Directions for this task
Look through the data below for the line with "pose proof (rd_reads _ _ _ _ _ R3) as E3.", and transcribe it exactly together with each line after it up to and including the line with "qk_ll : seq_table_ok ll_kind (q_ll seqs);". Give nothing else.

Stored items
○ ○ ○ ○ ○ ○ ○
(** One turn: the reference's sequence, then its execution. *)
Lemma seq_step_ok k last br st m cur : 1 <= k -> running k false br st m cur ->
  match seq_step W EXT ll_dt ml_dt of_dt lim last (br, st, m, cur) with
  | Ok (br', st', m', cur') => running (k - 1) last br' st' m' cur' /\ unread br' <= unread br /\
      exists ll ml offset,
      ref_sequence (le_val s) (unread br) st ll_dt ml_dt of_dt last =
        (if 0 <=? unread br' then Some ((ll, ml, offset), unread br', st') else None) /\
      lz_sequence (EXT && e_dict (l_ext lim)) (ext_len EXT (l_ext lim)) (l_window lim) (limit EXT lim)
        (history EXT m lim (c_op cur)) (literals m lim (c_lit cur)) ll ml offset =
        Ok (history EXT m' lim (c_op cur'), literals m' lim (c_lit cur'))
  | Err _ => match ref_sequence (le_val s) (unread br) st ll_dt ml_dt of_dt last with
      | Some ((ll, ml, offset), _, _) => is_ok (lz_sequence (EXT && e_dict (l_ext lim))
          (ext_len EXT (l_ext lim)) (l_window lim) (limit EXT lim)
          (history EXT m lim (c_op cur)) (literals m lim (c_lit cur)) ll ml offset) = false
      | None => True
      end
  | Fault | Stuck => False
  end.
Proof.
  intros Hk [O S U M St Hh L C Op F]. unfold seq_step. change (2 ^ 30) with 1073741824 in U.
  pose proof (decode_sequence_ok ll_log ml_log of_log ll_dt ml_dt of_dt Hll Hml Hof br st last O M
    ltac:(change (2 ^ 30) with 1073741824; lia) St Hh) as Hd.
  destruct (decode_sequence br st ll_dt ml_dt of_dt last) as [[[[[ll ml] offset] br'] st']| | |]; try done.
  destruct Hd as [O' S' U' M' St' Lr Mr Of Rf]. cbn [mbind res_bind].
  assert (stream_val br = le_val s) as Hv by (unfold stream_val; by rewrite S). rewrite Hv in Rf.
  assert (0 <= offset <= USIZE_MAX) as Ho.
  { unfold USIZE_MAX. change (2 ^ 64) with 18446744073709551616. destruct Of as [[? _]| ->]; [|done].
    change (2 ^ 32) with 4294967296 in *. lia. }
  pose proof (exec_sequence_ok EXT lim m cur ll ml offset L C ltac:(lia) ltac:(lia) Ho) as He.
  unfold agrees in He. destruct (lz_sequence _ _ _ _ _ _ ll ml offset) as [[h' lits']|e| |] eqn:Elz.
  - apply returns_inv in He as ([m' cur'] & -> & [C' Op' F' H' L']). cbn [map_err mbind res_bind].
    rewrite <- H', <- L' in Elz. split; [|split; [lia|by exists ll, ml, offset]].
    assert (hist_ok (s_hist st')) as Hh'.
    { destruct Of as [[_ ?]| ->]; [done|]. exfalso. unfold lz_sequence in Elz. inv_ok.
      pose proof L as [L1 L2 _ _ L5 _ L7]. pose proof C as [C1 _]. unfold WILDCOPY_OVERLENGTH in *.
      rewrite (zlen_history EXT m lim L (c_op cur)) in * by lia. unfold USIZE_MAX in *.
      change (2 ^ 63) with 9223372036854775808 in *. change (2 ^ 64) with 18446744073709551616 in *.
      pose proof C' as [C1' _]. lia. }
    split; try done; try (change (2 ^ 30) with 1073741824; lia).
    + congruence.
    + by apply (lim_ok_frame EXT m m' lim _ _ L F').
    + apply (frame_trans _ _ _ _ _ _ _ _ _ F F'); lia.
  - rewrite He. cbn. rewrite Rf. destruct (0 <=? unread br'); [|done]. by rewrite Elz.
  - done.
  - done.
Qed.

Lemma seq_loop_ok (l : list Z) : forall br st m cur, running (Z.of_nat (length l) + 1) false br st m cur ->
  ran (unread br) (ref_go (length l) (unread br) st (history EXT m lim (c_op cur)) (literals m lim (c_lit cur)))
    (foldM (fun r _ => seq_step W EXT ll_dt ml_dt of_dt lim false r) (br, st, m, cur) l
     ≫= seq_step W EXT ll_dt ml_dt of_dt lim true).
Proof.
  induction l as [|x l IH]; intros br st m cur Hr.
  - cbn [foldM length ref_loop mbind res_bind]. pose proof (seq_step_ok 1 true br st m cur ltac:(lia) Hr) as H.
    destruct (seq_step _ _ _ _ _ _ true _) as [[[[br' st'] m'] cur']|e| |]; try done.
    + destruct H as (Hr' & Hu & ll & ml & offset & Hs & Hz). split; [done|]. split; [done|].
      rewrite Hs. destruct (0 <=? unread br'); [|done]. cbn [mbind option_bind]. by rewrite Hz.
    + cbn. destruct (ref_sequence _ _ _ _ _ _ _) as [[[[[ll ml] offset] u] st']|]; [|done].
      cbn. by destruct (lz_sequence _ _ _ _ _ _ _ _ _) as [[? ?]| | |].
  - cbn [foldM length ref_loop]. rewrite bind_assoc. cbn [length] in Hr.
    pose proof (seq_step_ok (Z.of_nat (S (length l)) + 1) false br st m cur ltac:(lia) Hr) as H.
    destruct (seq_step _ _ _ _ _ _ false _) as [[[[br' st'] m'] cur']|e| |]; try done.
    + destruct H as (Hr' & Hu & ll & ml & offset & Hs & Hz). cbn [mbind res_bind].
      replace (Z.of_nat (S (length l)) + 1 - 1) with (Z.of_nat (length l) + 1) in Hr' by lia.
      specialize (IH br' st' m' cur' Hr'). unfold ran in *.
      destruct (foldM _ _ _ ≫= _) as [[[[br2 st2] m2] cur2]|e| |]; try done.
      * destruct IH as (Hr2 & Hu2 & Href). split; [done|]. split; [lia|].
        rewrite Hs. destruct (Z.leb_spec 0 (unread br')).
        -- cbn [mbind option_bind]. by rewrite Hz.
        -- destruct (Z.leb_spec 0 (unread br2)); [lia|done].
      * rewrite Hs. destruct (0 <=? unread br'); [|done]. cbn [mbind option_bind]. by rewrite Hz.
    + cbn. destruct (ref_sequence _ _ _ _ _ _ _) as [[[[[ll ml] offset] u] st']|]; [|done].
      cbn. by destruct (lz_sequence _ _ _ _ _ _ _ _ _) as [[? ?]| | |].
Qed.
End run.

(** The initial states, and the reference's. *)
Lemma init_states_ok br ll_log of_log ml_log : stream_ok br -> room br 56 -> - 2 ^ 30 <= unread br ->
  0 <= ll_log <= 9 -> 0 <= of_log <= 9 -> 0 <= ml_log <= 9 ->
  returns (fun '(sl, so, sm, br') => stream_ok br' /\ src br' = src br /\ room br' 57 /\
      unread br - 27 <= unread br' <= unread br /\
      0 <= sl < 2 ^ ll_log /\ 0 <= so < 2 ^ of_log /\ 0 <= sm < 2 ^ ml_log /\
      forall A (k : Z -> Z -> Z -> Z -> option A),
      ('(sl, u) ← rd (stream_val br) (unread br) ll_log;
       '(so, u) ← rd (stream_val br) u of_log;
       '(sm, u) ← rd (stream_val br) u ml_log; k sl so sm u) =
      if 0 <=? unread br' then k sl so sm (unread br') else None)
    (init_states br ll_log of_log ml_log).
Proof.
  intros O R U Hl Ho Hm. change (2 ^ 30) with 1073741824 in U.
  assert (forall br n, stream_ok br -> room br 56 -> 0 <= n <= 9 -> - 2147483648 <= unread br ->
    let '(x, br1) := read_bits br n in reads br 56 n br1 x /\
    returns (fun '(_, br') => stream_ok br' /\ src br' = src br /\ unread br' = unread br - n /\ room br' 57)
      (reload br1)) as Hread.
  { intros b n Ob Rb Hn Ub. pose proof (read_bits_reads b 56 n Ob Rb ltac:(lia) ltac:(lia)
      ltac:(change (2 ^ 31) with 2147483648; lia)) as H.
    destruct (read_bits b n) as [x b1]. pose proof H as [H1 H2 H3 H4 _ _]. split; [done|].
    eapply returns_mono; [apply reload_room; [done|apply (room_le _ _ _ H4); lia]|].
    intros [st b'] (?&?&?&?). split_and!; congruence || done. }
  unfold init_states.
  pose proof (Hread br ll_log O R Hl ltac:(lia)) as H1. destruct (read_bits br ll_log) as [sl b1].
  destruct H1 as [R1 H1]. eapply returns_bind; [exact H1|]. intros [? b2] (O2 & S2 & U2 & M2).
  pose proof (Hread b2 of_log O2 (room_le b2 57 56 M2 ltac:(lia)) Ho ltac:(lia)) as H2.
  destruct (read_bits b2 of_log) as [so b3].
  destruct H2 as [R2 H2]. eapply returns_bind; [exact H2|]. intros [? b4] (O4 & S4 & U4 & M4).
  pose proof (Hread b4 ml_log O4 (room_le b4 57 56 M4 ltac:(lia)) Hm ltac:(lia)) as H3.
  destruct (read_bits b4 ml_log) as [sm b5].
  destruct H3 as [R3 H3]. eapply returns_bind; [exact H3|]. intros [? b6] (O6 & S6 & U6 & M6).
  cbn [returns]. pose proof R1 as [_ _ V1 _ X1 _]. pose proof R2 as [_ _ V2 _ X2 _].
  pose proof R3 as [_ _ V3 _ X3 _].
  do 2 (split; [congruence|]). split; [done|]. split; [lia|]. do 3 (split; [done|]). intros A k.
  pose proof (rd_reads _ _ _ _ _ R1) as E1. pose proof (rd_reads _ _ _ _ _ R2) as E2.
  pose proof (rd_reads _ _ _ _ _ R3) as E3.
  assert (stream_val b2 = stream_val br) as W2 by (unfold stream_val; congruence).
  assert (stream_val b4 = stream_val br) as W4 by (unfold stream_val; congruence).
  rewrite W2, U2, <- V1 in E2. rewrite W4, U4, U2 in E3.
  replace (unread br - ll_log - of_log) with (unread b3) in E3 by lia.
  ref_read E1 (unread b6). ref_read E2 (unread b6). ref_read E3 (unread b6).
  destruct (Z.leb_spec 0 (unread b6)); [f_equal; lia|lia].
Qed.

(** The contract of [Dst], and of [ExtHistory] when [EXT]. *)
Record dst_ok (EXT : bool) (m : Mem) (ext : ExtHistory) (dst : Dst) : Prop := {
  dk_base : 0 <= d_base dst;
  dk_op : 0 <= d_op dst;
  dk_room : d_base dst + d_op dst + MAX_BLOCK_SIZE + WILDCOPY_OVERLENGTH <= zlen (m_out m);
  dk_size : zlen (m_out m) < 2 ^ 63;
  dk_lits : WILDCOPY_OVERLENGTH <= zlen (m_lit m);
  dk_window : 0 <= d_window dst <= USIZE_MAX;
  dk_ext : ext_ok EXT m ext;
  dk_ext_size : ext_len EXT ext < 2 ^ 63;
}.

(** The limits [run_sequences] executes against. *)
Definition block_lim (m : Mem) (ext : ExtHistory) (dst : Dst) : SeqLimits :=
  MkLim (d_base dst + (d_op dst + MAX_BLOCK_SIZE)) (zlen (m_lit m) - WILDCOPY_OVERLENGTH) (d_base dst)
    ext (d_window dst).

Lemma block_lim_ok EXT m ext dst : dst_ok EXT m ext dst -> lim_ok EXT m (block_lim m ext dst).
Proof. intros []. unfold block_lim. split; cbn; try done; lia. Qed.

(** A sequences section ready to run. *)
Record seqs_ok (seqs : SeqInput) : Prop := {
  qk_num : 1 <= q_num seqs < 2 ^ 17;
  qk_bits : bytes (q_bits seqs);
  qk_ll : seq_table_ok ll_kind (q_ll seqs);
  qk_of : seq_table_ok of_kind (q_of seqs);
  qk_ml : seq_table_ok ml_kind (q_ml seqs);
}.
○ ○ ○ ○ ○ ○ ○
Result of this task
  pose proof (rd_reads _ _ _ _ _ R3) as E3.
  assert (stream_val b2 = stream_val br) as W2 by (unfold stream_val; congruence).
  assert (stream_val b4 = stream_val br) as W4 by (unfold stream_val; congruence).
  rewrite W2, U2, <- V1 in E2. rewrite W4, U4, U2 in E3.
  replace (unread br - ll_log - of_log) with (unread b3) in E3 by lia.
  ref_read E1 (unread b6). ref_read E2 (unread b6). ref_read E3 (unread b6).
  destruct (Z.leb_spec 0 (unread b6)); [f_equal; lia|lia].
Qed.

(** The contract of [Dst], and of [ExtHistory] when [EXT]. *)
Record dst_ok (EXT : bool) (m : Mem) (ext : ExtHistory) (dst : Dst) : Prop := {
  dk_base : 0 <= d_base dst;
  dk_op : 0 <= d_op dst;
  dk_room : d_base dst + d_op dst + MAX_BLOCK_SIZE + WILDCOPY_OVERLENGTH <= zlen (m_out m);
  dk_size : zlen (m_out m) < 2 ^ 63;
  dk_lits : WILDCOPY_OVERLENGTH <= zlen (m_lit m);
  dk_window : 0 <= d_window dst <= USIZE_MAX;
  dk_ext : ext_ok EXT m ext;
  dk_ext_size : ext_len EXT ext < 2 ^ 63;
}.

(** The limits [run_sequences] executes against. *)
Definition block_lim (m : Mem) (ext : ExtHistory) (dst : Dst) : SeqLimits :=
  MkLim (d_base dst + (d_op dst + MAX_BLOCK_SIZE)) (zlen (m_lit m) - WILDCOPY_OVERLENGTH) (d_base dst)
    ext (d_window dst).

Lemma block_lim_ok EXT m ext dst : dst_ok EXT m ext dst -> lim_ok EXT m (block_lim m ext dst).
Proof. intros []. unfold block_lim. split; cbn; try done; lia. Qed.

(** A sequences section ready to run. *)
Record seqs_ok (seqs : SeqInput) : Prop := {
  qk_num : 1 <= q_num seqs < 2 ^ 17;
  qk_bits : bytes (q_bits seqs);
  qk_ll : seq_table_ok ll_kind (q_ll seqs);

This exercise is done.